(Data items)
------------------------------------------------------------------------
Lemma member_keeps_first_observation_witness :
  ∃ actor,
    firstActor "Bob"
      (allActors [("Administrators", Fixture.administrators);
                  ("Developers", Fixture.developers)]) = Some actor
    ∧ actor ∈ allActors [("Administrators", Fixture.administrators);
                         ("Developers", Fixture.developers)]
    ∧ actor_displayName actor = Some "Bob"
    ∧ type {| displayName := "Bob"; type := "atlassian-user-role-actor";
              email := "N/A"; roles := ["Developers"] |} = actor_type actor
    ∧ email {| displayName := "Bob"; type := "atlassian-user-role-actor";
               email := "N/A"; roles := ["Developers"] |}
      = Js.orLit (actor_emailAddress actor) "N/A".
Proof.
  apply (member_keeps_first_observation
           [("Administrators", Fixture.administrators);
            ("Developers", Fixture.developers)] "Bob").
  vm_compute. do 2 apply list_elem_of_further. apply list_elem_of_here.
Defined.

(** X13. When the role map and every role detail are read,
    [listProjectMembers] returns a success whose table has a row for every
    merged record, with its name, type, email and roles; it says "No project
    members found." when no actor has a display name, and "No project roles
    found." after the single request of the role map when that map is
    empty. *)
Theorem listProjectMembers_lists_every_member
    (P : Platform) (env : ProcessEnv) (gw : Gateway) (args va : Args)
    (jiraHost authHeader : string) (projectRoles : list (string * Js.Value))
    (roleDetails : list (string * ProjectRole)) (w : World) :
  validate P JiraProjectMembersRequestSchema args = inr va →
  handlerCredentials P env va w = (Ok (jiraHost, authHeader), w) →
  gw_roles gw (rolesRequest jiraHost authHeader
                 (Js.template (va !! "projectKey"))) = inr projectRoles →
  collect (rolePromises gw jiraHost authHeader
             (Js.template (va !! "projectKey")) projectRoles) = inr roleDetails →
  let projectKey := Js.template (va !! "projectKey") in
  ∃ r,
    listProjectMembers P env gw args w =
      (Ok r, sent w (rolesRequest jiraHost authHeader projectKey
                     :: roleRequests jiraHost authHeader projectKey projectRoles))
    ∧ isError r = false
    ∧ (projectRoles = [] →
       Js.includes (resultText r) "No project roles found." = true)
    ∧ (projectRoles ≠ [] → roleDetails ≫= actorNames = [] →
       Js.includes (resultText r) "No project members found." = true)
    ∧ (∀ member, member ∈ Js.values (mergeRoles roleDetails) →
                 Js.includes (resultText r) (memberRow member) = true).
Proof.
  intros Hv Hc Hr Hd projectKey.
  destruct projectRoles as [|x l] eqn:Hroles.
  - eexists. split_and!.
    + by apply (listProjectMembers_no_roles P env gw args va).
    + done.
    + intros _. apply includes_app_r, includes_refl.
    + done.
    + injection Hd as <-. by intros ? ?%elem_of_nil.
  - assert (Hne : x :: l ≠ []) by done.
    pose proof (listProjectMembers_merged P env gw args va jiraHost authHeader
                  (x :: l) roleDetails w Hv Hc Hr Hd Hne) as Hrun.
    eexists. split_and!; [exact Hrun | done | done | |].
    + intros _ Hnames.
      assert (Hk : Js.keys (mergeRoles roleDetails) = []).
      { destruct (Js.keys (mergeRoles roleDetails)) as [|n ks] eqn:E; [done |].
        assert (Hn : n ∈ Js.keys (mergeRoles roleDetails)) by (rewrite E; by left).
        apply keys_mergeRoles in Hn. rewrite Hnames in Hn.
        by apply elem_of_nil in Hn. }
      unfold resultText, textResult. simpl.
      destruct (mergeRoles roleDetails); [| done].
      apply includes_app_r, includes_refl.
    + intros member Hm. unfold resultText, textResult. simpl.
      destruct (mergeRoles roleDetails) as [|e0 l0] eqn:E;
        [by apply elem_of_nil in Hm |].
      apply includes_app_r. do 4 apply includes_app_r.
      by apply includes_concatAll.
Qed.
------------------------------------------------------------------------
About this exercise: Return exactly the lines from the line bearing "Hm. unfold resultText, textResult. simpl." to the end of the records, inclusive of both; include no other lines.

Problem solution:
    + intros member Hm. unfold resultText, textResult. simpl.
      destruct (mergeRoles roleDetails) as [|e0 l0] eqn:E;
        [by apply elem_of_nil in Hm |].
      apply includes_app_r. do 4 apply includes_app_r.
      by apply includes_concatAll.
Qed.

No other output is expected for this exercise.